GROTH: Well, it depends on the chemical and the kind of plastic. In the case of food wraps, it helps if there is a high fat content in the food. That tends to make the plastic leach out more rapidly. It's one reason we looked at cheese: it's a high-fat food that's consumed in large quantities by children. Temperature will increase the rate of leaching. Plastic that babies chew on, like the teethers, the physical action of chewing and the presence of saliva is a factor that might tend to extract some of the plasticizer. It's a low-level exposure in all of these scenarios. It's just a question of, we don't know if it's a safe exposure.
CURWOOD: Now, a number of toy manufacturers are phasing out vinyl teethers. Even companies including Nike say they're just going to try to get rid of polyvinyl chloride. What about the manufacturers of plastic wrap and baby bottles?
GROTH: We haven't heard much from the plastic wrap industry. We have been in some dialogue with the baby bottle manufacturers. I think that will continue.
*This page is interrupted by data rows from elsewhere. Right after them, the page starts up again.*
(* ===== verification/Prelude.v ===== *)
(** * xv6-spec: a verification development

    ** The program

    A small Unix-like kernel for RISC-V (kernel/): spinlocks and a round-robin
    scheduler, a page allocator and Sv39 page tables, a buffer cache, a redo log with
    group commit, a file system with inodes, directories and paths, open files, pipes,
    system calls, exec, traps, and drivers for a UART, an interrupt controller and a
    virtio disk.  With it come the program that builds the root file system image
    (mkfs/mkfs.c), a bare-metal reader of a fixture image with its SHA-256
    (lab1/baremetal), and a port to the VisionFive2 board (platform/visionfive2), a
    second kernel with its own user programs, which learns its memory, harts and devices
    from a device tree through the reader of third_party/libfdt.  In the kernel the
    system call layer calls files, pipes and processes; files call inodes; inodes read
    and log blocks; the log sits on the buffer cache, the cache on the disk driver;
    everything that blocks uses sleep and wakeup of the scheduler.

    ** The model

    The whole kernel state is one record, [kstate] (Machine.v), with one field per
    global of the C files; memory is a finite map of bytes (CString.v).  A kernel
    function is a definition in the monad [K]: it takes a state to an outcome, [Ret] with
    a value, [Panic] with the message of panic, [Swtch] where it gives up the processor
    inside sched, or [Fault] for what C leaves undefined (an index out of range).  A
    function that sleeps has a companion [f_return] for the code it runs when it is
    dispatched again.  Integers are [Z] with their wrap-around written out ([u8] to
    [u64], [i16], [i32]).  Locks: the set of spinlocks the hart holds; sleep locks are
    fields of buffers and inodes.  The addresses of symbols and of assembly entry points
    are the parameters of the class [Linker]; the contents of padding bytes and of the
    machine timer are parameters of the trap path.

    The kernel:
    - Params.v: param.h, memlayout.h, riscv.h, fs.h, buf.h constants.
    - Machine.v: struct proc, buf, inode, file, pipe, superblock, log, the device state.
    - Spinlock.v: spinlock.c.  Sched.v, Proc.v: proc.c.  CString.v: string.c.
    - Kalloc.v: kalloc.c.  Vm.v: vm.c.  Bio.v: bio.c.  Log.v: log.c.  Fs.v: fs.c.
    - File.v: file.c and pipealloc.  Pipe.v: pipe.c.  Args.v: the argument part of
      syscall.c.  Sysfile.v: sysfile.c.  Exec.v: exec.c and sysproc.c.
    - Trap.v: the dispatch of syscall.c, trap.c, main.c.  Console.v: console.c, uart.c,
      printk.c, plic.c, boot.c.  Virtio.v: virtio_disk.c.
    - Asm.v: trampoline.S, kernelvec.S, swtch.S over a semantics of their instructions.

    Beside it, each with a state of its own:
    - Mkfs.v: mkfs.c.  Lab1.v: lab1/baremetal/sha256.c and main.c.
    - Gpt.v: gpt.c of the port.  Tty.v: its console.c.  Platform.v: its platform.c and
      sbi.c, over a firmware parameter.  Sd.v: its sd.c, over a controller given by what
      a load from and a store to each register do.
    - Smp.v: spinlock.c and, of proc.c, the scheduler, sched, yield, sleep, wakeup, kkill
      and the end of kexit of the port, which runs on several harts: a transition system
      whose steps are single accesses to shared memory by one hart, and interrupts.
    - Fdt.v: fdt.c and fdt_ro.c of libfdt, on a blob of bytes; a read outside the blob
      is the outcome [FFault].
    - Grep.v, Sh.v, Umalloc.v: grep.c, sh.c and umalloc.c of the port's user programs.

    ** What the theorems show

    - Crash safety (Crash.v, LogSpec.v, Recovery.v): a crash during a group commit,
      torn sector writes included, leaves all of the old or all of the new blocks after
      recovery; recovery may itself crash any number of times.
    - The buffer cache (BioSpec.v, Block.v): the linked list stays a ring, identities
      stay unique, a block read through the cache is one function of the state.
    - Transactions (Tx.v): the class [TxLayer] states what the file system needs of the
      log and the cache; [log_tx] is the instance that the two implement.
    - Files and directories (FsSpec.v, DirSpec.v, PathSpec.v), proved against
      [TxLayer]: inode and block allocation, readi and writei as reads and writes of the
      file's bytes, directories as maps from names to inode numbers, namei as the
      resolution of a path in the tree of the image.  FsExamples.v runs them on the image
      that mkfs builds.
    - Memory (Kalloc.v, PageTable.v, VmSpec.v): the free list, mappages, and the user
      copies against a byte-at-a-time address space, failures included.
    - Pipes (PipeSpec.v): a pipe is a bounded FIFO queue.
    - Locks and scheduling (Spinlock.v, Sched.v, ProcSpec.v): interrupt nesting, no lost
      wakeup, one running process, and an exit that a waiting parent never misses.
    - The disk driver (VirtioSpec.v): descriptors are neither lost nor shared over any
      history, the interrupt handler on any content of the used ring, what the device
      sees of a request.
    - Traps and assembly (AsmSpec.v, TrapSpec.v): what traps and context switches
      preserve, and a system call from the user's ecall to its return.
    - The board (FdtSafe.v, FdtTree.v, PlatformSpec.v): on any blob with a valid header
      the device-tree reader stays inside it and ends; on the encoding of a tree it
      computes lookups in the tree; the start-up built on it leaves reserved memory
      alone and numbers the harts.
    - Several harts (SmpSpec.v): a typing of threads that every step preserves; from it
      mutual exclusion of spinlocks, that a process runs on one hart at most, and that no
      wakeup is lost, in every interleaving.
    - The card (SdSpec.v): the classes [Conforms] and [Prompt] state what the driver needs
      of the controller and the card; against them jh7110_sd_rw is a block device on the
      partition that jh7110_sd_init finds with gpt_find_xv6fs.  A simulated card is an
      instance of both.
    - The port's other parts: Gpt.v (partition search, CRC-32), Tty.v (the console as a
      queue and a line under edit), Grep.v (the language of patterns), ShSpec.v (the
      shell's grammar, and pipelines as processes over descriptors), UmallocSpec.v (the
      heap over any sequence of calls).
    - SHA-256 (Lab1Spec.v): the code computes the digest FIPS 180-4 defines.
    - Decide.v gives boolean versions of the storage invariants, and Examples.v concrete
      states on which the theorems are applied.

    ** Fuel

    Loops that are not structural take fuel computed from their inputs: the number of
    pages or blocks of the range for copies, reads and writes ([copy_fuel], [rw_fuel],
    [mappages_fuel]), the number of entries for directories ([dir_fuel]), the length of
    the path for dnamex, the bytes left for the receive loop of the UART, 32 digits for
    printint, the bytes of the blob for every walk over a device tree ([fuel_]).  The
    polling loops of the card driver have the bound of the code, ten million rounds, as a
    binary number.  The
    theorems on these loops prove that the fuel is enough: the results are [Ret] (or
    [FOk]), never the [Fault] of an exhausted loop.

    ** Not modelled

    entry.S and start.c (machine-mode setup before main); the devices themselves; time;
    interrupts between two instructions in the sequential models, as that kernel runs on
    one hart with interrupts off in every critical section; memory weaker than
    sequentially consistent in Smp.v, where the locks' acquire and release orderings are
    what the code relies on; the Linux reader of lab1 (system calls and
    stdio); the test programs of user/; of the VisionFive2 port the rest of the kernel,
    which is xv6-riscv on other hardware and repeats much of the kernel modelled here,
    and its other user programs; of libfdt the files that write trees, which no program
    here is linked with; tools and tests. *)

From Stdlib Require Export ZArith Lia.
From stdpp Require Export base numbers strings option gmap sets list.

#[export] Set Default Goal Selector "!".
Open Scope Z_scope.

(** ** C integers

    A w-bit unsigned value is a [Z] in [0, 2^w); every arithmetic result of the
    C code that may leave the range is wrapped by one of these functions. *)
Definition u8 (x : Z) : Z := x mod 2 ^ 8.
Definition u16 (x : Z) : Z := x mod 2 ^ 16.
Definition u32 (x : Z) : Z := x mod 2 ^ 32.
Definition u64 (x : Z) : Z := x mod 2 ^ 64.

(** Two's complement conversion to a signed w-bit value ((int) and (short)). *)
Definition signed (w : Z) (x : Z) : Z :=
  let y := x mod 2 ^ w in if y <? 2 ^ (w - 1) then y else y - 2 ^ w.
Definition i16 (x : Z) : Z := signed 16 x.
Definition i32 (x : Z) : Z := signed 32 x.

Lemma u32_i32 x : u32 (i32 x) = u32 x.
Proof.
  unfold u32, i32, signed. destruct (_ <? _).
  - by rewrite Zmod_mod.
  - rewrite Zminus_mod, Z_mod_same_full, Z.sub_0_r, !Zmod_mod. done.
Qed.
I think many of the companies that make polycarbonate bottles make other bottles as well, and they may find that if people tend to steer away from one type of plastic they may go toward the other. So it may be a wash for them in terms of their business. Historically in the United States, the government has had to prove that there's a risk before the industry will change the product. We've had a lot of cases in this country where companies that make products that are particularly designed for use by babies have seen an issue coming like this and have said: We're not going to wait till the government proves there's a risk. Why worry about it? Let's change. The teether industry is now eliminating phthalates, for instance. I think this is the way a lot of these issues should be resolved, because it will take science decades, really to nail down answers to the questions. And babies don't need to wait that long. We can solve the problem economically, efficiently, much faster than that.
CURWOOD: Thanks for joining us.
GROTH: Thank you very much, Steve. It's a pleasure being with you.
CURWOOD: Ned Groth is Director of Technical Policy and Public Service at Consumer's Union, the publisher of Consumer Reports magazine. You can find more information on plastic baby bottles on our Web site at www.loe.org. And in the July issue of Consumer Reports.